Patient safety experts said it may be easier for physician practices to create less-punitive environments because they are smaller and less bureaucratic than hospitals, and because mistakes in the office setting are less likely to result immediately in serious patient harm. AHRQ plans to survey more physician practices this year and release a report comparing responses over time in 2013.

Leaving shame and blame behind for good is difficult for hospitals, said Nancy Foster, vice president for quality and patient safety policy at the American Hospital Assn. "In some cases, it might be two steps forward and one step back," she said. "That’s unfortunately the nature of the beast in developing culture change."

Improving something as seemingly hazy as the cultural mood at a hospital is certainly complicated, but that reality should not be accepted as an excuse, said Harvard’s Singer.

"I don’t think you should give hospitals a free pass on this," she said. "Yes, it’s hard — and it’s critically important that they do it anyway."

 

 

 ADDITIONAL INFORMATION: 

Hospitals get poor marks on handoffs and workload

Lack of open communication and fear of retribution are not the only ways health professionals rate their hospitals poorly.

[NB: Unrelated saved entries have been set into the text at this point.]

(** * Message-as-database leaderboard: state codec, merge, ranking, renderer

    A shallow embedding of the four JavaScript modules of the repository
    (parser.js, storage.js, renderer.js and the merge loop of sync.js) and
    the properties of the specification checked against them; then
    [fetchMessages] of discord.js and [syncGame] of sync.js as functions
    of what Discord answers, and further properties of the code.

    Modelling conventions.
    - A JavaScript string is the list of its UTF-16 code units ([list N]);
      [length] is the [.length] of the string.
    - A JavaScript number that the program handles is an integer or NaN
      ([jsnum]).  Integers are exact here; the program's doubles agree with
      them up to 2^53 - 1 (Number.MAX_SAFE_INTEGER).  Beyond that the
      program rounds, and from about 309 digits [parseInt] answers
      Infinity: the statements about numbers read from text are made
      for tokens within that range.
    - [null]/[undefined] results are [None].
    - Engine services the source calls but does not define (wall clock,
      locale formatting, case mapping, the legacy fallback of [Date.parse],
      the Discord user lookup, the request for the messages of a channel)
      are Variables of the sections that use them. *)

From Stdlib Require Import ZArith NArith List Lia Bool String Ascii.
From Stdlib Require Import Decimal DecimalZ DecimalN DecimalPos.
From Stdlib Require DecimalFacts.
From Stdlib Require Import Permutation Sorted.
From stdpp Require Import base list.
From Equations Require Import Equations.

Local Open Scope Z_scope.

(** ** JavaScript strings *)

Abbreviation jsstring := (list N).

Definition lit (s : string) : jsstring :=
  List.map N_of_ascii (list_ascii_of_string s).
Arguments lit _%_string.

(** The code units the program names. *)
Module Ch.
Definition LF : N := 10.
Definition BANG : N := 33.
Definition PLUS : N := 43.
Definition MINUS : N := 45.
Definition LT : N := 60.
Definition GT : N := 62.
Definition AT : N := 64.
Definition PIPE : N := 124.
End Ch.

(** WhiteSpace and LineTerminator code units: what [String.prototype.trim],
    the regular expression class [\s] and [parseInt] strip. *)
Definition isWhiteSpace (c : N) : bool :=
  ((c =? 9) || (c =? 10) || (c =? 11) || (c =? 12) || (c =? 13) || (c =? 32)
   || (c =? 0xA0) || (c =? 0x1680) || ((0x2000 <=? c) && (c <=? 0x200A))
   || (c =? 0x2028) || (c =? 0x2029) || (c =? 0x202F) || (c =? 0x205F)
   || (c =? 0x3000) || (c =? 0xFEFF))%N.

(** LineTerminator: what the regular expression [.] refuses. *)
Definition isLineTerminator (c : N) : bool :=
  ((c =? 10) || (c =? 13) || (c =? 0x2028) || (c =? 0x2029))%N.

(** [\d] *)
Definition isDigit (c : N) : bool := ((48 <=? c) && (c <=? 57))%N.

Fixpoint dropWhile {A} (f : A -> bool) (l : list A) : list A :=
  match l with
  | [] => []
  | x :: l' => if f x then dropWhile f l' else l
  end.

Fixpoint takeWhile {A} (f : A -> bool) (l : list A) : list A :=
  match l with
  | [] => []
  | x :: l' => if f x then x :: takeWhile f l' else []
  end.

Definition trimStart (s : jsstring) : jsstring := dropWhile isWhiteSpace s.
Definition trimEnd (s : jsstring) : jsstring :=
  rev (dropWhile isWhiteSpace (rev s)).
Definition trim (s : jsstring) : jsstring := trimEnd (trimStart s).

Fixpoint startsWith (p s : jsstring) : bool :=
  match p, s with
  | [], _ => true
  | _ :: _, [] => false
  | a :: p', b :: s' => (a =? b)%N && startsWith p' s'
  end.

(** [s.indexOf(m)]: the first position where [m] occurs, or -1. *)
Fixpoint indexOf (m s : jsstring) : Z :=
  if startsWith m s then 0
  else match s with
       | [] => -1
       | _ :: s' => let r := indexOf m s' in if r <? 0 then -1 else r + 1
       end.

(** [s.substring(a, b)]: both ends clamped to [0, length], swapped when
    [a > b]. *)
Definition substring (s : jsstring) (a b : Z) : jsstring :=
  let len := Z.of_nat (length s) in
  let a' := Z.min (Z.max a 0) len in
  let b' := Z.min (Z.max b 0) len in
  let lo := Z.min a' b' in
  let hi := Z.max a' b' in
  take (Z.to_nat (hi - lo)) (drop (Z.to_nat lo) s).

(** [s.split(c)] for a one-unit separator. *)
Fixpoint splitOn (c : N) (s : jsstring) : list jsstring :=
  match s with
  | [] => [[]]
  | x :: s' =>
      if (x =? c)%N then [] :: splitOn c s'
      else match splitOn c s' with
           | h :: t => (x :: h) :: t
           | [] => [[x]]
           end
  end.
(** * Sandbox pool manager of the execution service

    A shallow embedding of [execution_service/app/services/sandbox_pool.py],
    the language handlers under [services/language_handlers/] and the
    shutdown hook of [app/main.py], together with the properties of the
    design document that concern them.

    Conventions of the embedding.
    - A Python [dict] is an insertion-ordered association list with unique
      keys ([Dict]); iteration follows insertion order, as in Python.
    - A sandbox is an opaque handle; its mutable [metadata] attribute lives
      in a store indexed by the handle.
    - The sandbox provider (the e2b SDK) is an oracle: its answer to a call
      may depend on every call made before.  Each call also takes some time,
      which is what [asyncio.wait_for] measures against its deadline.
    - Every coroutine is a computation in the monad [M]: it threads the
      shared state of the process and either returns or raises.
    - [asyncio.create_task] appends to the list of scheduled tasks; a
      scheduled task runs when the event loop picks it ([run_next_task]).
      Coroutines are run one at a time, without interleaving at [await]. *)

From Stdlib Require Import List String Ascii ZArith Bool Lia Arith DecimalString.
Import ListNotations.
Open Scope string_scope.
Open Scope Z_scope.

Set Implicit Arguments.

(** ** Keys with a decidable equality *)

Class EqKey (K : Type) := {
  key_eqb : K -> K -> bool;
  key_eqb_spec : forall a b, reflect (a = b) (key_eqb a b)
}.

#[export] Instance EqKey_string : EqKey string :=
  {| key_eqb := String.eqb; key_eqb_spec := String.eqb_spec |}.

#[export] Instance EqKey_nat : EqKey nat :=
  {| key_eqb := Nat.eqb; key_eqb_spec := Nat.eqb_spec |}.

(** ** Python dictionaries (insertion ordered) *)

Module Dict.
Section Defs.
Context {K V : Type} `{EqKey K}.

Definition t := list (K * V).

(** [d.get(k)] *)
Fixpoint get (d : list (K * V)) (k : K) : option V :=
  match d with
  | [] => None
  | (k', v) :: rest => if key_eqb k k' then Some v else get rest k
  end.

(** [k in d] *)
Definition contains (d : list (K * V)) (k : K) : bool :=
  match get d k with Some _ => true | None => false end.

(** [d[k] = v]: an existing key keeps its position, a new key goes last. *)
Fixpoint set (d : list (K * V)) (k : K) (v : V) : list (K * V) :=
  match d with
  | [] => [(k, v)]
  | (k', v') :: rest =>
      if key_eqb k k' then (k', v) :: rest else (k', v') :: set rest k v
  end.

(** [d.pop(k, None)], the dictionary that is left. *)
Fixpoint pop (d : list (K * V)) (k : K) : list (K * V) :=
  match d with
  | [] => []
  | (k', v') :: rest =>
      if key_eqb k k' then rest else (k', v') :: pop rest k
  end.

Definition keys (d : list (K * V)) : list K := map fst d.
Definition values (d : list (K * V)) : list V := map snd d.
End Defs.
End Dict.

(** Truth value of a Python [str] and of an [Optional[str]]. *)
Definition truthy (s : string) : bool := negb (s =? "")%string.

Definition truthy_opt (o : option string) : bool :=
  match o with Some s => truthy s | None => false end.

(** [xs.remove(x)]: drops the first occurrence. *)
Fixpoint list_remove (x : string) (xs : list string) : list string :=
  match xs with
  | [] => []
  | y :: rest => if (x =? y)%string then rest else y :: list_remove x rest
  end.

Definition newline : string := String (ascii_of_nat 10) EmptyString.

(** ** Data model *)

Definition Sandbox := nat.
Definition Process := nat.

(** What [process.wait()] gives back. *)
Record ProcessOutput := {
  stdout : string;
  stderr : string;
  proc_exit_code : Z
}.

(** [app/models/execution.py] *)
Module ExecutionResult.
Record t := make {
  output : string;
  error : option string;
  exit_code : Z
}.
End ExecutionResult.

Module ExecutionRequest.
Record t := make {
  execution_id : string;
  user_id : string;
  code : string;
  language : string;
  timeout : Z;
  session_id : option string;
  files : option (list (string * string))
}.
End ExecutionRequest.

Module SessionRequest.
Record t := make {
  language : string;
  user_id : string
}.
End SessionRequest.

(** The dictionary [execute_code_in_sandbox] returns: the key
    ["session_id"] is present only for a request that carries one. *)
Module Response.
Record t := make {
  output : string;
  error : option string;
  exit_code : Z;
  session_id : option string
}.
End Response.

(** The dictionary returned by [create_session_with_sandbox]. *)
Module SessionInfo.
Record t := make {
  session_id : string;
  language : string;
  message : string
}.
End SessionInfo.

(** The dictionary stamped on [sandbox.metadata]. *)
Module Metadata.
Record t := make {
  language : option string;
  user_id : option string;
  created_at : option Z
}.
End Metadata.

(** [app/core/config.py] *)
Record Settings := {
  INITIAL_POOL_SIZE : Z;
  MAX_POOL_SIZE : Z;
  DEFAULT_TIMEOUT : Z;
  MAX_TIMEOUT : Z;
  SUPPORTED_LANGUAGES : list string
}.

Definition default_settings : Settings :=
  {| INITIAL_POOL_SIZE := 5;
     MAX_POOL_SIZE := 20;
     DEFAULT_TIMEOUT := 30;
     MAX_TIMEOUT := 300;
     SUPPORTED_LANGUAGES := ["python"; "node"; "bash"; "c"] |}.

(** ** Exceptions *)

Inductive Exn :=
| HTTPException (status_code : Z) (detail : string)
| TimeoutError                      (* asyncio.TimeoutError *)
| CancelledError                    (* a BaseException, not an Exception *)
| AttributeError (name : string)
| ProviderError (msg : string).     (* anything else the SDK raises *)

Definition is_Exception (e : Exn) : bool :=
  match e with CancelledError => false | _ => true end.

Definition is_TimeoutError (e : Exn) : bool :=
  match e with TimeoutError => true | _ => false end.

(** ** The sandbox provider *)

Inductive Call :=
| SandboxCreate                                           (* Sandbox.create() *)
| FilesystemWrite (sb : Sandbox) (path content : string)  (* sb.filesystem.write *)
| StartCommand (sb : Sandbox) (cmd : string)              (* sb.process.start_command *)
| StartPython (sb : Sandbox) (code : string)              (* sb.process.start_python *)
| ProcessWait (p : Process)                               (* process.wait() *)
| SandboxClose (sb : Sandbox).                            (* sb.close() *)

Definition answer (c : Call) : Type :=
  match c with
  | SandboxCreate => Sandbox
  | FilesystemWrite _ _ _ => unit
  | StartCommand _ _ => Process
  | StartPython _ _ => Process
  | ProcessWait _ => ProcessOutput
  | SandboxClose _ => unit
  end.

(** Everything the code reads from outside: the settings, the provider's
    answers and the time each call takes (both may depend on the calls made
    so far), the stream of [uuid.uuid4()] strings and the text [str(e)] of
    an [HTTPException], which the web framework defines. *)
Record Env := {
  settings : Settings;
  reply : list Call -> forall c : Call, Exn + answer c;
  latency : list Call -> Call -> Z;
  uuid4 : nat -> string;
  str_HTTPException : Z -> string -> string
}.

(** A scheduled [return_sandbox_to_pool(...)] coroutine. *)
Record Task := {
  task_sandbox_id : string;
  task_sandbox : Sandbox;
  task_language : string;
  task_reset : bool
}.

(** ** State of the process *)

Record Machine := {
  history : list Call;           (* provider calls so far, oldest first *)
  clock : Z;                     (* time.time() *)
  deadline : option Z;           (* set while inside asyncio.wait_for *)
  uuids : nat;                   (* uuid4() strings drawn so far *)
  available_sandboxes : list (string * list Sandbox);
  active_sandboxes : list (string * Sandbox);
  session_sandboxes : list (string * Sandbox);
  user_sessions : list (string * list string);
  metadata : list (Sandbox * Metadata.t);
  scheduled : list Task
}.

Definition initial_machine : Machine :=
  {| history := []; clock := 0; deadline := None; uuids := 0;
     available_sandboxes := []; active_sandboxes := [];
     session_sandboxes := []; user_sessions := [];
     metadata := []; scheduled := [] |}.

Definition with_world (h : list Call) (t : Z) (m : Machine) : Machine :=
  {| history := h; clock := t; deadline := deadline m; uuids := uuids m;
     available_sandboxes := available_sandboxes m;
     active_sandboxes := active_sandboxes m;
     session_sandboxes := session_sandboxes m;
     user_sessions := user_sessions m;
     metadata := metadata m; scheduled := scheduled m |}.

Definition with_deadline (d : option Z) (m : Machine) : Machine :=
  {| history := history m; clock := clock m; deadline := d; uuids := uuids m;
     available_sandboxes := available_sandboxes m;
     active_sandboxes := active_sandboxes m;
     session_sandboxes := session_sandboxes m;
     user_sessions := user_sessions m;
     metadata := metadata m; scheduled := scheduled m |}.

Definition with_uuids (n : nat) (m : Machine) : Machine :=
  {| history := history m; clock := clock m; deadline := deadline m; uuids := n;
     available_sandboxes := available_sandboxes m;
     active_sandboxes := active_sandboxes m;
     session_sandboxes := session_sandboxes m;
     user_sessions := user_sessions m;
     metadata := metadata m; scheduled := scheduled m |}.

Definition with_available (a : list (string * list Sandbox)) (m : Machine) : Machine :=
  {| history := history m; clock := clock m; deadline := deadline m;
     uuids := uuids m;
     available_sandboxes := a;
     active_sandboxes := active_sandboxes m;
     session_sandboxes := session_sandboxes m;
     user_sessions := user_sessions m;
     metadata := metadata m; scheduled := scheduled m |}.
(** * ClawFi SDK: the signal utilities of [signals.ts] and the market
    utilities of [market.ts]

    A shallow embedding of the risk-scoring functions
    ([calculateRiskScore], [isHighRisk], [getRiskLevel]), of the signal
    views ([filterBySeverity], [filterByType], [getCriticalSignals],
    [sortBySeverity], [groupByType]), of [formatSignal] and of the market
    utilities, over IEEE-754 binary64 numbers as the Standard Library
    specifies them ([SpecFloat]). *)

From Stdlib Require Import ZArith List String Ascii Bool Lia.
From Stdlib Require Import Permutation Sorted.
From Stdlib Require Import Floats.SpecFloat.
Import ListNotations.

Local Open Scope Z_scope.

(** ** JavaScript numbers *)

(** A JavaScript [number] is a binary64 value: 53 bits of precision,
    exponents below 1024, round to nearest with ties to even.  [SpecFloat]
    has one NaN, as JavaScript has. *)
Module Number.

Definition prec : Z := 53.
Definition emax : Z := 1024.

Definition number : Type := spec_float.

Definition NaN : number := S754_nan.

(** An integer literal (exact below 2^53). *)
Definition of_Z (z : Z) : number := binary_normalize prec emax z 0 false.

(** A decimal literal with one fractional digit, [n/10]: the binary64
    value nearest to it, which the correctly rounded quotient of the two
    exact integers is. *)
Definition tenths (n : Z) : number := SFdiv prec emax (of_Z n) (of_Z 10).

Definition add : number -> number -> number := SFadd prec emax.
Definition sub : number -> number -> number := SFsub prec emax.
Definition mul : number -> number -> number := SFmul prec emax.
Definition div : number -> number -> number := SFdiv prec emax.

(** [x < y], [x <= y] and [x >= y]; each is false when an operand is NaN. *)
Definition ltb : number -> number -> bool := SFltb.
Definition leb : number -> number -> bool := SFleb.
Definition geb (x y : number) : bool := SFleb y x.
Definition gtb (x y : number) : bool := SFltb y x.

(** ToBoolean on a number: 0, -0 and NaN are falsy. *)
Definition truthy (x : number) : bool :=
  match x with
  | S754_zero _ | S754_nan => false
  | _ => true
  end.

(** [Math.max] and [Math.min] of two numbers: NaN if either is NaN, and
    -0 is smaller than +0. *)
Definition Math_max (x y : number) : number :=
  match SFcompare x y with
  | None => NaN
  | Some Lt => y
  | Some Gt => x
  | Some Eq => match x with S754_zero false => x | _ => y end
  end.

Definition Math_min (x y : number) : number :=
  match SFcompare x y with
  | None => NaN
  | Some Lt => x
  | Some Gt => y
  | Some Eq => match x with S754_zero true => x | _ => y end
  end.

(** [Math.round]: the integer nearest to [x], the larger one on a tie;
    NaN, the infinities and the zeros are returned as they are, and a
    result of zero keeps the sign of [x].  For [x = n * 2^e] with
    [e < 0] the integer is [floor ((2n + 2^-e) / 2^(1-e))]. *)
Definition Math_round (x : number) : number :=
  match x with
  | S754_finite s m e =>
      if 0 <=? e then x
      else
        let n := cond_Zopp s (Zpos m) in
        let k := Z.shiftr (2 * n + Z.shiftl 1 (- e)) (1 - e) in
        if k =? 0 then S754_zero s else of_Z k
  | _ => x
  end.

End Number.
Import Number.

(** A number or [undefined], as a number: [None] is [undefined]. *)
Definition ToNumber (v : option number) : number :=
  match v with
  | Some x => x
  | None => NaN
  end.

In a recent survey, the following percentages listed other areas that have the potential to hurt safety efforts:

59%: Things "fall between the cracks" when transferring patients from one unit to another.
56%: Problems occur in the exchange of information across hospital units.
55%: Shift changes are problematic for patients.
50%: Workers are in "crisis mode," trying to do too much too quickly.
44%: There is not enough staff to handle the workload.
39%: Hospital management seems interested in patient safety only after an adverse event happens.
38%: It is just by chance that more serious mistakes don’t happen around the hospital.